(Extracted data entries)
★ ★ ★

Lemma compare_not_Gt_trans (a : string) :
  forall b c,
    String.compare a b <> Gt -> String.compare b c <> Gt ->
    String.compare a c <> Gt.
Proof.
  induction a as [|x a IH]; intros [|y b] [|z c]; simpl; try congruence.
  destruct (Ascii.compare x y) eqn:Exy; try congruence;
    destruct (Ascii.compare y z) eqn:Eyz; try congruence; intros Hab Hbc.
  - apply ascii_compare_Eq in Exy, Eyz. subst.
    rewrite (proj2 (ascii_compare_Eq z z) eq_refl). eauto.
  - apply ascii_compare_Eq in Exy. subst. rewrite Eyz. congruence.
  - apply ascii_compare_Eq in Eyz. subst. rewrite Exy. congruence.
  - assert (H : Ascii.compare x z = Lt).
    { apply ascii_compare_Lt.
      apply N.lt_trans with (code y); now apply ascii_compare_Lt. }
    rewrite H. congruence.
Qed.

Lemma leb_trans (a b c : string) :
  String.leb a b = true -> String.leb b c = true -> String.leb a c = true.
Proof. rewrite !leb_not_Gt. apply compare_not_Gt_trans. Qed.

Lemma leb_refl (a : string) : String.leb a a = true.
Proof. apply leb_not_Gt. rewrite compare_refl. congruence. Qed.

Lemma leb_false_flip (a b : string) :
  String.leb a b = false -> String.leb b a = true.
Proof.
  intros H. destruct (String.leb_total a b) as [E|E]; congruence.
Qed.

End TextOrder.

(** ** Dictionaries *)

Section DictFacts.

Context {V : Type}.
Implicit Types (d m : dict V) (k : string) (v : V).

Lemma dict_get_None k d : dict_get k d = None <-> ~ In k (keys d).
Proof.
  induction d as [|[k' v'] d IH]; simpl.
  - tauto.
  - destruct (String.eqb_spec k k') as [->|Hne].
    + split; [discriminate | intros H; exfalso; apply H; auto].
    + rewrite IH. split; intros H; [intros [E|E]; [congruence|tauto] | tauto].
Qed.

Lemma dict_get_In k v d : dict_get k d = Some v -> In (k, v) d.
Proof.
  induction d as [|[k' v'] d IH]; simpl; [discriminate|].
  destruct (String.eqb_spec k k') as [->|Hne]; intros H.
  - left. congruence.
  - right. auto.
Qed.

Lemma In_dict_get k v d : is_mapping d -> In (k, v) d -> dict_get k d = Some v.
Proof.
  unfold is_mapping. induction d as [|[k' v'] d IH]; simpl; [tauto|].
  intros Hnd [E|Hin]; inversion Hnd as [|? ? Hk Hd]; subst.
  - inversion E; subst. now rewrite String.eqb_refl.
  - destruct (String.eqb_spec k k') as [->|Hne]; auto.
    exfalso. apply Hk. change k' with (fst (k', v)). now apply in_map.
Qed.

Lemma dict_get_set k k' v d :
  dict_get k' (dict_set k v d) = if String.eqb k' k then Some v else dict_get k' d.
Proof.
  induction d as [|[k0 v0] d IH]; simpl.
  - reflexivity.
  - destruct (String.eqb_spec k k0) as [->|Hne]; simpl.
    + destruct (String.eqb_spec k' k0); reflexivity.
    + rewrite IH. destruct (String.eqb_spec k' k0) as [->|];
        destruct (String.eqb_spec k0 k); subst; congruence.
Qed.

Lemma keys_dict_set k v d :
  keys (dict_set k v d) = if dict_mem k d then keys d else (keys d ++ [k])%list.
Proof.
  unfold dict_mem. induction d as [|[k0 v0] d IH]; simpl.
  - reflexivity.
  - destruct (String.eqb_spec k k0) as [->|Hne]; simpl.
    + reflexivity.
    + rewrite IH. now destruct (dict_get k d).
Qed.

Lemma dict_set_fresh k v d :
  dict_get k d = None -> dict_set k v d = (d ++ [(k, v)])%list.
Proof.
  induction d as [|[k0 v0] d IH]; simpl; [reflexivity|].
  destruct (String.eqb_spec k k0); [discriminate|].
  intros H. now rewrite IH.
Qed.

Lemma is_mapping_set k v d : is_mapping d -> is_mapping (dict_set k v d).
Proof.
  unfold is_mapping. rewrite keys_dict_set. unfold dict_mem.
  destruct (dict_get k d) eqn:E; [tauto|].
  intros H. apply dict_get_None in E.
  apply NoDup_app; [assumption | repeat constructor; simpl; tauto |].
  intros x Hx [<-|[]]. contradiction.
Qed.

Lemma is_mapping_update d m : is_mapping d -> is_mapping (dict_update d m).
Proof.
  unfold dict_update. revert d.
  induction m as [|[k v] m IH]; simpl; intros d H; [assumption|].
  apply IH. now apply is_mapping_set.
Qed.

(** After [d.update(m)] a key reads as in [m] if [m] has it, as in [d]
    otherwise. *)
Lemma dict_get_update k d m :
  is_mapping m ->
  dict_get k (dict_update d m)
  = match dict_get k m with Some v => Some v | None => dict_get k d end.
Proof.
  unfold dict_update, is_mapping. revert d.
  induction m as [|[k0 v0] m IH]; simpl; intros d Hm; [reflexivity|].
  inversion Hm as [|? ? Hk Hnd]; subst. rewrite IH by assumption.
  destruct (String.eqb_spec k k0) as [->|Hne].
  - apply dict_get_None in Hk. rewrite Hk, dict_get_set.
    now rewrite String.eqb_refl.
  - rewrite dict_get_set. destruct (String.eqb_spec k k0); congruence.
Qed.

Lemma dict_pop_fresh k v d :
  dict_get k d = None -> dict_pop k (d ++ [(k, v)])%list = Some (v, d).
Proof.
  induction d as [|[k0 v0] d IH]; simpl.
  - now rewrite String.eqb_refl.
  - destruct (String.eqb_spec k k0); [discriminate|].
    intros H. now rewrite IH.
Qed.

Lemma dict_get_fresh k v d :
  dict_get k (d ++ [(k, v)])%list
  = match dict_get k d with Some w => Some w | None => Some v end.
Proof.
  induction d as [|[k0 v0] d IH]; simpl.
  - now rewrite String.eqb_refl.
  - destruct (String.eqb_spec k k0); auto.
Qed.

End DictFacts.

(** ** [sorted] *)

Section SortFacts.

Context {V : Type}.
Implicit Types (x y : string * V) (l : list (string * V)).

Lemma insert_item_perm x l : Permutation (insert_item x l) (x :: l).
Proof.
  induction l as [|y l IH]; simpl.
  - apply Permutation_refl.
  - destruct (String.leb (fst x) (fst y)).
    + apply Permutation_refl.
    + eapply Permutation_trans; [apply perm_skip, IH | apply perm_swap].
Qed.

Lemma sorted_items_perm l : Permutation (sorted_items l) l.
Proof.
  induction l as [|x l IH]; simpl.
  - constructor.
  - eapply Permutation_trans; [apply insert_item_perm | now apply perm_skip].
Qed.

Lemma insert_item_sorted x l :
  StronglySorted key_le l -> StronglySorted key_le (insert_item x l).
Proof.
  induction l as [|y l IH]; simpl; intros Hs.
  - repeat constructor.
  - inversion Hs as [|? ? Hl Hy]; subst.
    destruct (String.leb (fst x) (fst y)) eqn:E.
    + constructor; [assumption|]. constructor; [exact E|].
      eapply Forall_impl; [|exact Hy]. intros z Hz. unfold key_le in *.
      eapply leb_trans; eassumption.
    + constructor; [auto|].
      eapply Permutation_Forall;
        [apply Permutation_sym, insert_item_perm|].
      constructor; [|assumption]. now apply leb_false_flip.
Qed.

Lemma sorted_items_sorted l : StronglySorted key_le (sorted_items l).
Proof.
  induction l as [|x l IH]; simpl.
  - constructor.
  - now apply insert_item_sorted.
Qed.

Lemma is_mapping_perm l l' : Permutation l l' -> is_mapping l -> is_mapping l'.
Proof.
  unfold is_mapping, keys. intros Hp.
  apply Permutation_NoDup. now apply Permutation_map.
Qed.

Lemma is_mapping_sorted l : is_mapping l -> is_mapping (sorted_items l).
Proof. apply is_mapping_perm, Permutation_sym, sorted_items_perm. Qed.

(** With no key twice, the order is strict. *)
Lemma sorted_strict l :
  is_mapping l -> StronglySorted key_le l -> StronglySorted key_lt l.
Proof.
  unfold is_mapping.
  induction l as [|x l IH]; simpl; intros Hnd Hs; [constructor|].
  inversion Hnd as [|? ? Hx Hl]; inversion Hs as [|? ? Hsl Hall]; subst.
  constructor; [auto|].
  rewrite Forall_forall in *. intros y Hy. specialize (Hall y Hy).
  unfold key_le, key_lt in *. apply leb_not_Gt in Hall.
  destruct (String.compare (fst x) (fst y)) eqn:E; [|reflexivity|congruence].
  apply String.compare_eq_iff in E. exfalso. apply Hx. rewrite E.
  now apply in_map.
Qed.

★ ★ ★

#### EXERCISE PROMPT:
Output the lines from the one with "unfold is_mapping, keys. intros Hp." through the end of the records above, exactly, including both ends, and nothing besides.

#### RESPONSE BOX:
  unfold is_mapping, keys. intros Hp.
  apply Permutation_NoDup. now apply Permutation_map.
Qed.

Lemma is_mapping_sorted l : is_mapping l -> is_mapping (sorted_items l).
Proof. apply is_mapping_perm, Permutation_sym, sorted_items_perm. Qed.

(** With no key twice, the order is strict. *)
Lemma sorted_strict l :
  is_mapping l -> StronglySorted key_le l -> StronglySorted key_lt l.
Proof.
  unfold is_mapping.
  induction l as [|x l IH]; simpl; intros Hnd Hs; [constructor|].
  inversion Hnd as [|? ? Hx Hl]; inversion Hs as [|? ? Hsl Hall]; subst.
  constructor; [auto|].
  rewrite Forall_forall in *. intros y Hy. specialize (Hall y Hy).
  unfold key_le, key_lt in *. apply leb_not_Gt in Hall.
  destruct (String.compare (fst x) (fst y)) eqn:E; [|reflexivity|congruence].
  apply String.compare_eq_iff in E. exfalso. apply Hx. rewrite E.
  now apply in_map.
Qed.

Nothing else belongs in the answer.